* EXERCISE DESCRIPTION
Copy out, from the entries below, each line holding the string "ApiMachineryLaws".

Dataset entries
---

(* ===== verification/UploadMemory.v ===== *)
(** * Taking over the upload state, in memory (internal/controller/upload.go)

    A round keeps two copies of its object, the one it mutates and the one its patches
    are computed against.  Both take over the upload state the API server has, by deep
    copies of the same fresh object.  Here the pure [adoptUploadState] of CertUpload.v
    is refined to memory, and the two copies are shown to stay apart. *)
From S2P Require Import Prelude GoString GoTime Api GoHeap DeepCopy KubeLib Effects CertUpload.

#[local] Open Scope mem_scope.

(** ** Definitions *)

Section memory.
  Context `{M : ApiMachinery}.

(** assignments [dst.Status.f = v] *)
Definition set_mstatus (f : mCertificateStatus -> mCertificateStatus) (ac : mCertificate) : mCertificate :=
  mkmCertificate (mac_type ac) (mac_meta ac) (mac_spec ac) (f (mac_status ac)).

Definition set_mas_current (v : option (ptr mGeneration)) (s : mCertificateStatus) : mCertificateStatus :=
  mkmCertificateStatus (mas_observed_generation s) (mas_effective_issuer s) (mas_secret_name s) (mas_cm_name s) (mas_issuance s)
    v (mas_history s) (mas_pending s) (mas_probed_at s) (mas_cleanup_started s) (mas_conditions s).
Definition set_mas_history (v : option (slice mGeneration)) (s : mCertificateStatus) : mCertificateStatus :=
  mkmCertificateStatus (mas_observed_generation s) (mas_effective_issuer s) (mas_secret_name s) (mas_cm_name s) (mas_issuance s)
    (mas_current s) v (mas_pending s) (mas_probed_at s) (mas_cleanup_started s) (mas_conditions s).
Definition set_mas_pending (v : option (ptr PendingUpload)) (s : mCertificateStatus) : mCertificateStatus :=
  mkmCertificateStatus (mas_observed_generation s) (mas_effective_issuer s) (mas_secret_name s) (mas_cm_name s) (mas_issuance s)
    (mas_current s) (mas_history s) v (mas_probed_at s) (mas_cleanup_started s) (mas_conditions s).
Definition set_mas_probed_at (v : option (ptr gotime)) (s : mCertificateStatus) : mCertificateStatus :=
  mkmCertificateStatus (mas_observed_generation s) (mas_effective_issuer s) (mas_secret_name s) (mas_cm_name s) (mas_issuance s)
    (mas_current s) (mas_history s) (mas_pending s) v (mas_cleanup_started s) (mas_conditions s).

Definition adoptUploadState_mem (dst src : ptr mCertificate) : mem cell unit :=
  let& s := load src in
  let& _ := (let& v := CertificateGeneration_DeepCopy (mas_current (mac_status s)) in update dst (set_mstatus (set_mas_current v))) in
  let& s := load src in
  let& _ := (let& v := PendingUpload_DeepCopy (mas_pending (mac_status s)) in update dst (set_mstatus (set_mas_pending v))) in
  let& s := load src in
  let& _ := (let& v := Time_DeepCopy (mas_probed_at (mac_status s)) in update dst (set_mstatus (set_mas_probed_at v))) in
  let& _ := update dst (set_mstatus (set_mas_history None)) in
  let& s := load src in
  match mas_history (mac_status s) with
  | None => mret tt
  | Some _ => let& v := copy_slice CertificateGeneration_DeepCopyInto (mas_history (mac_status s)) in
              update dst (set_mstatus (set_mas_history v))
  end.

(** [refreshUploadState] once the fresh object is there *)
Definition adopt_both (ac orig fresh : ptr mCertificate) : mem cell unit :=
  let& _ := adoptUploadState_mem ac fresh in adoptUploadState_mem orig fresh.

End memory.

(** ** Lemmas *)

Section lemmas.
  Context `{ML : ApiMachineryLaws}.

(** one assignment: a field of the source is copied into the destination *)
Lemma assign_status {N W} `{!Layout cell N W} (d : N -> mem cell N) (field : mCertificateStatus -> N) (vfield : AliyunCertificateStatus -> W)
    (f : N -> mCertificateStatus -> mCertificateStatus) (g : W -> AliyunCertificateStatus -> AliyunCertificateStatus)
    h kd ks dst src t v ts vs :
  copies d ->
  (forall (k : heap cell) m v, reads k m v -> reads k (field m) (vfield v)) ->
  (forall (k : heap cell) n m w v, reads k n w -> reads k m v -> reads k (f n m) (g w v)) ->
  held h kd dst (t, v) -> held h ks src (ts, vs) -> ks ##ₘ kd ->
  exists h' kd', (forall B (c : mem cell B),
      (let& s := load src in let& _ := (let& n := d (field (mac_status s)) in update dst (set_mstatus (f n))) in c) h = c h') /\
    held h' kd' dst (t, on_status (g (vfield (ac_status vs))) v) /\ held h' ks src (ts, vs) /\ ks ##ₘ kd' /\ apart h kd h' kd'.
Proof.
  intros Hd Hfield Hset Hdst Hsrc Hdj. destruct (held_load h ks src _ Hsrc) as (ms & E & Hms).
  destruct Hms as (_ & _ & _ & Hms).
  destruct (held_assign (d (field (mac_status ms))) h kd dst (t, v) (vfield (ac_status vs))
    (fun n => set_mstatus (f n)) (fun w tv => (tv.1, on_status (g w) tv.2))) as (h' & kd' & E' & Hdst' & Ha).
  - apply Hd. apply (reads_mono ks); [apply Hsrc|by apply Hfield].
  - done.
  - intros k n m [t0 v0] Hn (H1 & H2 & H3 & H4). exact (conj H1 (conj H2 (conj H3 (Hset _ _ _ _ _ Hn H4)))).
  - exists h', kd'. split.
    + intros B c. unfold mbind at 1. rewrite E. unfold mbind at 1. by rewrite E'.
    + destruct (Ha ks) as [Hk Hdj']; [apply Hsrc|done|]. repeat split_and; try done. split; [done|apply Hsrc].
Qed.

(** the history before it is replaced *)
Lemma set_history_reads (k : heap cell) n m (w : list CertificateGeneration) (tv : TypeMeta * AliyunCertificate) :
  reads k n w -> reads k m tv -> reads k (set_mstatus (set_mas_history n) m) (tv.1, on_status (set_as_history w) tv.2).
Proof.
  intros Hn (H1 & H2 & H3 & H4). refine (conj H1 (conj H2 (conj H3 _))). hnf in H4. destruct_and? H4. hnf. split_and?; assumption.
Qed.

Lemma assign_history_nil h k dst t v : held h k dst (t, v) ->
  exists h' k', (forall B (c : mem cell B), (let& _ := update dst (set_mstatus (set_mas_history None)) in c) h = c h') /\
    held h' k' dst (t, on_status (set_as_history []) v) /\ apart h k h' k'.
Proof.
  intros Hdst. destruct (held_assign (N:=option (slice mGeneration)) (W:=list CertificateGeneration) (mret None) h k dst (t, v) []
    (fun n => set_mstatus (set_mas_history n)) (fun w tv => (tv.1, on_status (set_as_history w) tv.2)))
    as (h' & k' & E & Hdst' & Ha); [by apply grows_ret|done|intros; by apply set_history_reads|].
  exists h', k'. split; [|by split]. intros B c. unfold mbind at 1. change (update dst (set_mstatus (set_mas_history None)) h = Some (tt, h')) in E. by rewrite E.
Qed.

(** a change of one field of the status, seen in the value *)
Ltac set_field_tac :=
  let k := fresh "k" in let m := fresh "m" in let v := fresh "v" in let H := fresh "H" in
  intros k ? m ? v ? H; hnf in H; destruct_and? H; hnf; split_and?; assumption.

Ltac field_tac := intros k m x H; hnf in H; destruct_and? H; assumption.

Lemma adopt_mem h kd ks dst src t v ts vs :
  held h kd dst (t, v) -> held h ks src (ts, vs) -> ks ##ₘ kd ->
  exists h' kd', adoptUploadState_mem dst src h = Some (tt, h') /\
    held h' kd' dst (t, adoptUploadState v vs) /\ apart h kd h' kd'.
Proof.
  intros Hdst Hsrc Hdj. unfold adoptUploadState_mem.
  edestruct (assign_status CertificateGeneration_DeepCopy mas_current as_current set_mas_current set_as_current)
    as (h1 & k1 & -> & Hdst1 & Hsrc1 & Hdj1 & Ha1); [by apply copies_ptr; auto with copies|field_tac|set_field_tac|exact Hdst|exact Hsrc|done|].
  edestruct (assign_status PendingUpload_DeepCopy mas_pending as_pending set_mas_pending set_as_pending)
    as (h2 & k2 & -> & Hdst2 & Hsrc2 & Hdj2 & Ha2); [by apply copies_ptr; auto with copies|field_tac|set_field_tac|exact Hdst1|exact Hsrc1|done|].
  edestruct (assign_status Time_DeepCopy mas_probed_at as_probed_at set_mas_probed_at set_as_probed_at)
    as (h3 & k3 & -> & Hdst3 & Hsrc3 & Hdj3 & Ha3); [apply Time_copies|field_tac|set_field_tac|exact Hdst2|exact Hsrc2|done|].
  destruct (assign_history_nil h3 k3 dst t _ Hdst3) as (h4 & k4 & E4 & Hdst4 & Ha4). rewrite E4.
  destruct (Ha4 ks) as [Hs4 Hdj4]; [apply Hsrc3|done|]. assert (Hsrc4 : held h4 ks src (ts, vs)) by (split; [done|apply Hsrc3]).
  assert (Ha : apart h kd h4 k4) by (do 3 (eapply apart_trans; [eassumption|]); exact Ha4).
  destruct (held_load h4 ks src _ Hsrc4) as (ms & E & _ & _ & _ & Hms). unfold mbind at 1. rewrite E.
  assert (Hf : forall (k : heap cell) (m : mCertificateStatus) (x : AliyunCertificateStatus),
    reads k m x -> reads k (mas_history m) (as_history x)) by field_tac.
  pose proof (Hf ks _ _ Hms) as Hh. cbn [snd] in Hh.
  destruct (mas_history (mac_status ms)) as [sl|] eqn:Eh.
  - match type of Hdst4 with held _ _ _ ?x => set (tv := x) in Hdst4 end.
    destruct (held_assign (copy_slice CertificateGeneration_DeepCopyInto (Some sl)) h4 k4 dst tv (as_history (ac_status vs))
      (fun n => set_mstatus (set_mas_history n)) (fun w tv => (tv.1, on_status (set_as_history w) tv.2))) as (h5 & k5 & E5 & Hdst5 & Ha5);
      [apply copies_slice; [auto with copies|by apply (reads_mono ks)]|exact Hdst4|intros; by apply set_history_reads|].
    exists h5, k5. split; [exact E5|]. split; [exact Hdst5|]. by eapply apart_trans.
  - exists h4, k4. split; [done|]. split; [|done]. change (as_history (ac_status vs) = []) in Hh.
    unfold adoptUploadState. cbv zeta. rewrite Hh. exact Hdst4.
Qed.

End lemmas.

(** ** Properties *)

(** C19: The two copies of a round stay two.  Let the object of the round, the base of its
    patches and the freshly read object lie apart from each other in memory.  Then
    taking over the upload state runs through, leaves in both copies what the pure
    [adoptUploadState] says, and leaves all three apart, so that what the round then
    writes into its object does not reach the base, and the patch at its end shows it;
    nothing else in memory is touched. *)
Theorem adopted_copies_stay_apart `{ML : ApiMachineryLaws} (h ka ko kf : heap cell) (ac orig fresh : ptr mCertificate)
    (ta to tf : TypeMeta) (va vo vf : AliyunCertificate) :
  held h ka ac (ta, va) -> held h ko orig (to, vo) -> held h kf fresh (tf, vf) ->
  ka ##ₘ ko -> kf ##ₘ ka -> kf ##ₘ ko ->
  exists h' ka' ko', adopt_both ac orig fresh h = Some (tt, h') /\
    held h' ka' ac (ta, adoptUploadState va vf) /\ held h' ko' orig (to, adoptUploadState vo vf) /\ held h' kf fresh (tf, vf) /\
    ka' ##ₘ ko' /\ kf ##ₘ ka' /\ kf ##ₘ ko' /\
    (forall r, r ⊆ h -> r ##ₘ ka -> r ##ₘ ko -> r ⊆ h' /\ r ##ₘ ka' /\ r ##ₘ ko').
Proof.
  intros Hac Horig Hfresh Hao Hfa Hfo. unfold adopt_both, mbind at 1.
  destruct (adopt_mem h ka kf ac fresh ta va tf vf Hac Hfresh Hfa) as (h1 & ka' & -> & Hac1 & Ha1).
  destruct (Ha1 ko) as [Hko Hko']; [apply Horig|done|]. destruct (Ha1 kf) as [Hkf Hkf']; [apply Hfresh|done|].
  destruct (adopt_mem h1 ko kf orig fresh to vo tf vf) as (h2 & ko' & E & Horig2 & Ha2); [split; [done|apply Horig]|split; [done|apply Hfresh]|done|].
  destruct (Ha2 ka') as [Hka2 Hka2']; [apply Hac1|done|]. destruct (Ha2 kf) as [Hkf2 Hkf2']; [done|done|].
  exists h2, ka', ko'. split; [done|]. split; [split; [done|apply Hac1]|]. split; [done|]. split; [split; [done|apply Hfresh]|].
  do 3 (split; [done|]). intros r Hr Hra Hro. destruct (Ha1 r Hr Hra) as [Hr1 Hra']. by destruct (Ha2 r Hr1 Hro).
Qed.

(** an object without pointers, and one with a current generation *)
Definition bare_memory (current : option (ptr mGeneration)) : mCertificate :=
  mkmCertificate (mkTypeMeta "" "") (mkmObjectMeta "prod" "site" "uid-1" "9" 1 0 None None None None)
    (mkmCertificateSpec "" (mkmCertificateTemplate None "" None None None None None None None None)
       (mkmAliyunSpec "" "" "" "" "" None) (mkmRetentionSpec 2 None))
    (mkmCertificateStatus 1 None "" "" None current None None None None None).
Definition bare_value (current : option CertificateGeneration) : AliyunCertificate :=
  mkAC (mkObjectMeta "prod" "site" "uid-1" "9" 1 0 None [] ∅ ∅)
    (mkAliyunCertificateSpec "" (mkCertificateTemplate None "" [] [] None None None [] None None)
       (mkAliyunSpec "" "" "" "" "" None) (mkRetentionSpec 2 None))
    (mkACStatus 1 None "" "" None current [] None None None []).
Definition bare_generation : mGeneration := mkmGeneration "f1" None "site_f1" 0 0 5.

Lemma adopted_copies_stay_apart_witness :
  let ka : heap cell := {[1%positive := to_cell (bare_memory None)]} in
  let ko : heap cell := {[2%positive := to_cell (bare_memory None)]} in
  let kf : heap cell := <[3%positive := to_cell (bare_memory (Some (Ptr 4)))]> {[4%positive := to_cell bare_generation]} in
  let g := mkGeneration "f1" None "site_f1" 0 0 5 in
  exists h' ka' ko', adopt_both (Ptr 1) (Ptr 2) (Ptr 3) (ka ∪ (ko ∪ kf)) = Some (tt, h') /\
    held h' ka' (Ptr 1) (mkTypeMeta "" "", bare_value (Some g)) /\ held h' ko' (Ptr 2) (mkTypeMeta "" "", bare_value (Some g)) /\
    ka' ##ₘ ko'.
Proof.
  intros ka ko kf g.
  assert (Hbare : forall l, owns (cell:=cell) {[l := to_cell (bare_memory None)]} (Ptr l) (mkTypeMeta "" "", bare_value None)).
  { intros l. exists (bare_memory None), ∅. split; [done|]. split; [done|]. repeat split. }
  assert (Hf : owns kf (Ptr 3) (mkTypeMeta "" "", bare_value (Some g))).
  { exists (bare_memory (Some (Ptr 4))), {[4%positive := to_cell bare_generation]}. split; [done|]. split; [done|]. repeat split.
    exists bare_generation. split; [by exists (to_cell bare_generation)|]. repeat split. }
  assert (D1 : ka ##ₘ ko) by (by apply map_disjoint_singleton_l_2).
  assert (D2 : ka ##ₘ kf) by (by apply map_disjoint_singleton_l_2).
  assert (D3 : ko ##ₘ kf) by (by apply map_disjoint_singleton_l_2).
  destruct (adopted_copies_stay_apart (ML:=ref_machinery_laws) (ka ∪ (ko ∪ kf)) ka ko kf (Ptr 1) (Ptr 2) (Ptr 3)
    (mkTypeMeta "" "") (mkTypeMeta "" "") (mkTypeMeta "" "") (bare_value None) (bare_value None) (bare_value (Some g)))
    as (h' & ka' & ko' & E & Ha & Ho & _ & Hd & _).
  - split; [by apply map_union_subseteq_l|apply Hbare].
  - split; [by apply map_union_subseteq_r'; [apply map_disjoint_union_r|apply map_union_subseteq_l]|apply Hbare].
  - split; [by apply map_union_subseteq_r'; [apply map_disjoint_union_r|apply map_union_subseteq_r]|exact Hf].
  - done.
  - by symmetry.
  - by symmetry.
  - exists h', ka', ko'. by repeat split_and.
Defined.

---

* RESULT FOR THIS EXERCISE
  Context `{ML : ApiMachineryLaws}.
Theorem adopted_copies_stay_apart `{ML : ApiMachineryLaws} (h ka ko kf : heap cell) (ac orig fresh : ptr mCertificate)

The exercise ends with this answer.